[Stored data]

● ● ● ● ● ● ●

(** * GLnexus RocksKeyValue: the KeyValue interface over RocksDB

  A shallow embedding of [src/RocksKeyValue.cc].  The RocksDB engine is an
  external collaborator: its API surface is an interface ([rocksdb.Engine],
  [rocksdb.Iterator]) over an abstract engine state, and the wrapper code is
  written once against that interface.  Every engine call the wrapper makes
  is also recorded in a call log, so that the order and the number of calls
  are observable.  A small in-memory engine ([Ref]) instantiates the
  interface for concrete runs. *)

From Stdlib Require Import ZArith Lia.
From Stdlib Require OrderedTypeEx.
From stdpp Require Import base option list gmap strings sorting.

Open Scope string_scope.
Open Scope list_scope.
Open Scope Z_scope.

(** ** Machine integers (LP64) *)

Module CInt.
(** [size_t]: 64-bit unsigned, arithmetic modulo 2^64. *)
Definition size_t_modulus : Z := 2 ^ 64.
Definition to_size_t (z : Z) : Z := z mod size_t_modulus.
Definition size_t_mul (a b : Z) : Z := to_size_t (a * b).
Definition size_t_div (a b : Z) : Z := a / b.

(** [int]: 32-bit two's complement; a result that does not fit wraps. *)
Definition to_int (z : Z) : Z := (z + 2 ^ 31) mod 2 ^ 32 - 2 ^ 31.
Definition int_shl (a n : Z) : Z := to_int (Z.shiftl a n).

(** [std::min] on [unsigned]. *)
Definition unsigned_min (a b : Z) : Z := if a <? b then a else b.
End CInt.

(** ** The engine's types ([rocksdb/status.h], [rocksdb/options.h]) *)

Module rocksdb.

(** [rocksdb::Status::Code].  The eleven named codes are the ones the
    wrapper's switch lists; [kUnlisted raw] stands for any other value of
    the enumeration (later engine versions add kBusy, kExpired, ...). *)
Inductive Code : Type :=
| kOk | kNotFound | kCorruption | kNotSupported | kInvalidArgument
| kIOError | kMergeInProgress | kIncomplete | kShutdownInProgress
| kTimedOut | kAborted
| kUnlisted (raw : Z).

Record Status : Type := mkStatus { code : Code; ToString : string }.

Definition ok (s : Status) : bool :=
  match code s with kOk => true | _ => false end.

Definition Status_OK : Status := mkStatus kOk "OK".

(** [rocksdb::WriteOptions]; the default constructor clears both flags. *)
Record WriteOptions : Type := mkWriteOptions { sync : bool; disableWAL : bool }.
Definition WriteOptions_default : WriteOptions := mkWriteOptions false false.
Definition set_sync (b : bool) (o : WriteOptions) : WriteOptions :=
  mkWriteOptions b (disableWAL o).
Definition set_disableWAL (b : bool) (o : WriteOptions) : WriteOptions :=
  mkWriteOptions (sync o) b.

(** [rocksdb::ReadOptions] and [rocksdb::FlushOptions] are only ever used
    default-constructed. *)
Inductive ReadOptions : Type := ReadOptions_default.
Inductive FlushOptions : Type := FlushOptions_default.

Inductive CompressionType : Type := kEngineDefaultCompression | kLZ4Compression.
Inductive MemTableRep : Type := SkipListRep | VectorRep.

Record BlockBasedTableOptions : Type := mkBBTO {
  format_version : Z;
  block_size : Z;
  block_cache : Z            (* capacity of the LRU cache, in bytes *)
}.

(** [rocksdb::ColumnFamilyOptions], restricted to the members the wrapper
    writes.  [None] means: left as the engine set it. *)
Record ColumnFamilyOptions : Type := mkCFO {
  level_style_memtable_budget : option Z;   (* OptimizeLevelStyleCompaction *)
  num_levels : option Z;
  compression_per_level : option (list CompressionType);
  compression : CompressionType;
  table_factory : option BlockBasedTableOptions;
  memtable_factory : MemTableRep;
  write_buffer_size : option Z;
  max_write_buffer_number : option Z;
  min_write_buffer_number_to_merge : option Z;
  level0_file_num_compaction_trigger : option Z;
  level0_slowdown_writes_trigger : option Z;
  level0_stop_writes_trigger : option Z;
  source_compaction_factor : option Z
}.

Definition ColumnFamilyOptions_default : ColumnFamilyOptions :=
  mkCFO None None None kEngineDefaultCompression None SkipListRep
        None None None None None None None.

(** Assignments to the members of a [ColumnFamilyOptions].
    [OptimizeLevelStyleCompaction] is the engine's own method; what it derives
    from the budget is the engine's business, the budget is what is kept. *)
Definition OptimizeLevelStyleCompaction (v : Z) (o : ColumnFamilyOptions) : ColumnFamilyOptions :=
  mkCFO (Some v) (num_levels o) (compression_per_level o) (compression o)
    (table_factory o) (memtable_factory o) (write_buffer_size o)
    (max_write_buffer_number o) (min_write_buffer_number_to_merge o)
    (level0_file_num_compaction_trigger o) (level0_slowdown_writes_trigger o)
    (level0_stop_writes_trigger o) (source_compaction_factor o).
Definition set_num_levels (v : Z) (o : ColumnFamilyOptions) : ColumnFamilyOptions :=
  mkCFO (level_style_memtable_budget o) (Some v) (compression_per_level o)
    (compression o) (table_factory o) (memtable_factory o) (write_buffer_size o)
    (max_write_buffer_number o) (min_write_buffer_number_to_merge o)
    (level0_file_num_compaction_trigger o) (level0_slowdown_writes_trigger o)
    (level0_stop_writes_trigger o) (source_compaction_factor o).
Definition set_compression_per_level (v : list CompressionType) (o : ColumnFamilyOptions) : ColumnFamilyOptions :=
  mkCFO (level_style_memtable_budget o) (num_levels o) (Some v) (compression o)
    (table_factory o) (memtable_factory o) (write_buffer_size o)
    (max_write_buffer_number o) (min_write_buffer_number_to_merge o)
    (level0_file_num_compaction_trigger o) (level0_slowdown_writes_trigger o)
    (level0_stop_writes_trigger o) (source_compaction_factor o).
Definition set_compression (v : CompressionType) (o : ColumnFamilyOptions) : ColumnFamilyOptions :=
  mkCFO (level_style_memtable_budget o) (num_levels o) (compression_per_level o) v
    (table_factory o) (memtable_factory o) (write_buffer_size o)
    (max_write_buffer_number o) (min_write_buffer_number_to_merge o)
    (level0_file_num_compaction_trigger o) (level0_slowdown_writes_trigger o)
    (level0_stop_writes_trigger o) (source_compaction_factor o).
Definition set_table_factory (v : BlockBasedTableOptions) (o : ColumnFamilyOptions) : ColumnFamilyOptions :=
  mkCFO (level_style_memtable_budget o) (num_levels o) (compression_per_level o)
    (compression o) (Some v) (memtable_factory o) (write_buffer_size o)
    (max_write_buffer_number o) (min_write_buffer_number_to_merge o)
    (level0_file_num_compaction_trigger o) (level0_slowdown_writes_trigger o)
    (level0_stop_writes_trigger o) (source_compaction_factor o).
Definition set_memtable_factory (v : MemTableRep) (o : ColumnFamilyOptions) : ColumnFamilyOptions :=
  mkCFO (level_style_memtable_budget o) (num_levels o) (compression_per_level o)
    (compression o) (table_factory o) v (write_buffer_size o)
    (max_write_buffer_number o) (min_write_buffer_number_to_merge o)
    (level0_file_num_compaction_trigger o) (level0_slowdown_writes_trigger o)
    (level0_stop_writes_trigger o) (source_compaction_factor o).
Definition set_write_buffer_size (v : Z) (o : ColumnFamilyOptions) : ColumnFamilyOptions :=
  mkCFO (level_style_memtable_budget o) (num_levels o) (compression_per_level o)
    (compression o) (table_factory o) (memtable_factory o) (Some v)
    (max_write_buffer_number o) (min_write_buffer_number_to_merge o)
    (level0_file_num_compaction_trigger o) (level0_slowdown_writes_trigger o)
    (level0_stop_writes_trigger o) (source_compaction_factor o).
Definition set_max_write_buffer_number (v : Z) (o : ColumnFamilyOptions) : ColumnFamilyOptions :=
  mkCFO (level_style_memtable_budget o) (num_levels o) (compression_per_level o)
    (compression o) (table_factory o) (memtable_factory o) (write_buffer_size o)
    (Some v) (min_write_buffer_number_to_merge o)
    (level0_file_num_compaction_trigger o) (level0_slowdown_writes_trigger o)
    (level0_stop_writes_trigger o) (source_compaction_factor o).
Definition set_min_write_buffer_number_to_merge (v : Z) (o : ColumnFamilyOptions) : ColumnFamilyOptions :=
  mkCFO (level_style_memtable_budget o) (num_levels o) (compression_per_level o)
    (compression o) (table_factory o) (memtable_factory o) (write_buffer_size o)
    (max_write_buffer_number o) (Some v) (level0_file_num_compaction_trigger o)
    (level0_slowdown_writes_trigger o) (level0_stop_writes_trigger o)
    (source_compaction_factor o).
Definition set_level0_file_num_compaction_trigger (v : Z) (o : ColumnFamilyOptions) : ColumnFamilyOptions :=
  mkCFO (level_style_memtable_budget o) (num_levels o) (compression_per_level o)
    (compression o) (table_factory o) (memtable_factory o) (write_buffer_size o)
    (max_write_buffer_number o) (min_write_buffer_number_to_merge o) (Some v)
    (level0_slowdown_writes_trigger o) (level0_stop_writes_trigger o)
    (source_compaction_factor o).
Definition set_level0_slowdown_writes_trigger (v : Z) (o : ColumnFamilyOptions) : ColumnFamilyOptions :=
  mkCFO (level_style_memtable_budget o) (num_levels o) (compression_per_level o)
    (compression o) (table_factory o) (memtable_factory o) (write_buffer_size o)
    (max_write_buffer_number o) (min_write_buffer_number_to_merge o)
    (level0_file_num_compaction_trigger o) (Some v) (level0_stop_writes_trigger o)
    (source_compaction_factor o).
Definition set_level0_stop_writes_trigger (v : Z) (o : ColumnFamilyOptions) : ColumnFamilyOptions :=
  mkCFO (level_style_memtable_budget o) (num_levels o) (compression_per_level o)
    (compression o) (table_factory o) (memtable_factory o) (write_buffer_size o)
    (max_write_buffer_number o) (min_write_buffer_number_to_merge o)
    (level0_file_num_compaction_trigger o) (level0_slowdown_writes_trigger o)
    (Some v) (source_compaction_factor o).
Definition set_source_compaction_factor (v : Z) (o : ColumnFamilyOptions) : ColumnFamilyOptions :=
  mkCFO (level_style_memtable_budget o) (num_levels o) (compression_per_level o)
    (compression o) (table_factory o) (memtable_factory o) (write_buffer_size o)
    (max_write_buffer_number o) (min_write_buffer_number_to_merge o)
    (level0_file_num_compaction_trigger o) (level0_slowdown_writes_trigger o)
    (level0_stop_writes_trigger o) (Some v).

● ● ● ● ● ● ●

Exercise:
Copy all lines of the records that have the string "over" in them.

Written answer:
(** * GLnexus RocksKeyValue: the KeyValue interface over RocksDB
  [rocksdb.Iterator]) over an abstract engine state, and the wrapper code is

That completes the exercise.